Staff also reported that there is some delay in getting inmates emergency care from the more remote locations of the jail such as the Jail Industries building. For example, an inmate was stabbed in the Jail Industries building and was first transported through many security gates and doors to the Medical Unit before being brought to a hospital, even though an ambulance could have pulled directly up to the street entrance to the Jail Industries building. Such delay in an emergency such as a stabbing could be fatal. One inmate died at BCDC on December 2, 2000, unable to breathe due to his asthma. Once the correctional officer became aware of the emergency, it took 15 minutes to contact the medical unit. There was no answer when the officer first called.
Our review of inmate deaths revealed several instances in which correctional officers failed to perform CPR, and waited for health care or emergency personnel to arrive instead. In an interview with a nurse by an investigator of a death that occurred at Central Booking on October 29, 2000, the nurse complained that she noted a pattern of correctional officers failing to initiate or assist in CPR.

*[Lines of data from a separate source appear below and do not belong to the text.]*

(** * CrossCracker web client: a model of src/static/js/script.js

    The source file holds three successive snapshots of the client script
    (lines 1-236, 237-520 and 521-798).  The data model, [createCellNumbering]
    and [renderGrid] are the same in all three and are modelled once; the
    functions that differ live in the modules [Snapshot1], [Snapshot2] and
    [Snapshot3].

    Conventions of the model:
    - the module-level [let] variables and the DOM nodes the script writes
      are the fields of one record, [Client]; its field [traffic] is no
      variable of the script: it lists, in order, the timers and requests
      the page starts and the responses it gets;
    - a payload field the script reads without a guard ([grid], the clue
      lists, [start], [number]) is always there; a field it tests before
      use ([assigned_clues], [message], [solved], [progress], [char],
      [assigned], [confidence]) may be missing;
    - a function that can throw is a state-and-exception computation [Js A]:
      mutations made before a [throw] persist, as in JavaScript;
    - an [await] on the network takes the settled [Response] as an argument;
      the [solveAll] loops take a script with one entry per turn, and say
      so when the script ends before the loop does.  Handlers that the user
      starts while another one waits are the subject of the last part, where
      the handlers are cut at their awaits and run on a page with clicks,
      timers and responses in any order;
    - [renderClues] only rewrites the two clue list elements, which nothing
      else reads; it is left out of the callers and modelled on its own, as
      the function from the client to the items it puts in the two lists. *)

From Stdlib Require Import QArith Ascii.
From stdpp Require Import base numbers strings gmap list pretty.

(** ** JSON values *)

(** A boolean field of a JSON payload, which may be missing or [null]. *)
Inductive JsBool : Type :=
| JUndefined
| JNull
| JBool (b : bool).

(** [v == true] *)
Definition looseTrue (v : JsBool) : bool :=
  match v with JBool true => true | _ => false end.

(** [v == false]: neither [null] nor [undefined] is loosely equal to [false]. *)
Definition looseFalse (v : JsBool) : bool :=
  match v with JBool false => true | _ => false end.

(** Truthiness, as in [!v] and [while (!v)]. *)
Definition truthy (v : JsBool) : bool :=
  match v with JBool true => true | _ => false end.

(** Truthiness of a number that may be missing: [0] is falsy. *)
Definition truthyNumber (v : option Z) : bool :=
  match v with Some n => negb (n =? 0)%Z | None => false end.

(** Truthiness of a string that may be missing: [''] is falsy. *)
Definition truthyString (v : option string) : bool :=
  match v with Some s => negb (String.eqb s "") | None => false end.

(** ** Data model *)

Record Cell : Type := mkCell {
  is_black : bool;
  char : option string
}.

Definition Grid : Type := list (list Cell).

(** [clue.length] is called [clue_length] here. *)
Record Clue : Type := mkClue {
  number : Z;
  start : nat * nat;
  clue_length : nat;
  text : string;
  assigned : option string;
  confidence : option Q
}.

(** An entry of [assigned_clues]: [{number, direction, assigned, confidence}]. *)
Record Assignment : Type := mkAssignment {
  a_number : Z;
  a_direction : string;
  a_assigned : option string;
  a_confidence : option Q
}.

Especially troubling was a death at BCBIC on November 22, 2000, in which an inmate collapsed and his roommate tried for several minutes to get the attention of corrections personnel before someone responded. Even after that, correctional personnel were on the scene for several minutes before medical staff arrived and began CPR. Brain death occurs within four to five minutes after blood flow to the brain ceases. If CPR is not initiated during this time, then it is likely that the individual will not be revived, or if revived will have serious brain injury. Correctional officers, who are likely the first responders to an inmate emergency, need to be prepared to perform this crucial life-saving skill, and should be trained and supplied accordingly.
3. Chronic Care
In order to properly treat inmates with chronic illnesses, a correctional facility health clinic must see inmates on a regular schedule appropriate to the disease, so that their illnesses may be monitored, the symptoms controlled and documented, and medications delivered and adjusted in a timely manner. BCDC has established lists for chronic care treatment of patients with a variety of chronic illnesses. However, a review of charts illustrates that treatment is not provided on a regularly occurring schedule, medications are frequently not ordered or delivered, recordkeeping is poor, and records do not show timely lab work or physician response to lab reports in some cases.
Treatment of patients with asthma at the facility is especially problematic. Our medical consultant deems that two deaths at the facility attributed to asthma (one in August 1999 and one in December 2000) were preventable if the inmates' conditions had been properly treated. In both cases, the inmates experienced wheezing and required medical intervention in the days prior to their deaths, but relief of their bronchospasms was never achieved. Health care providers failed to bring the inmates back into the clinic for prompt re-evaluation after intervention, to see if treatment had been successful, even though peak flow measures indicated that the patient was in serious jeopardy. The inmate who died December 2, 2000 was last seen in the medical unit on November 17, 2000, at which time he had a severely limited peak air flow and was experiencing severe enough problems to require IV fluids and other treatments. The treating physician ordered that he be re-evaluated in one week, which was insufficient monitoring of his condition as it presented itself. Furthermore, there is no record that the re-evaluation occurred. He died from uncontrolled asthma, struggling to use an inhaler to relieve his bronchospasms. By that point, the inhaler failed to work because he had overused it, due to lack of appropriate treatment and follow-up.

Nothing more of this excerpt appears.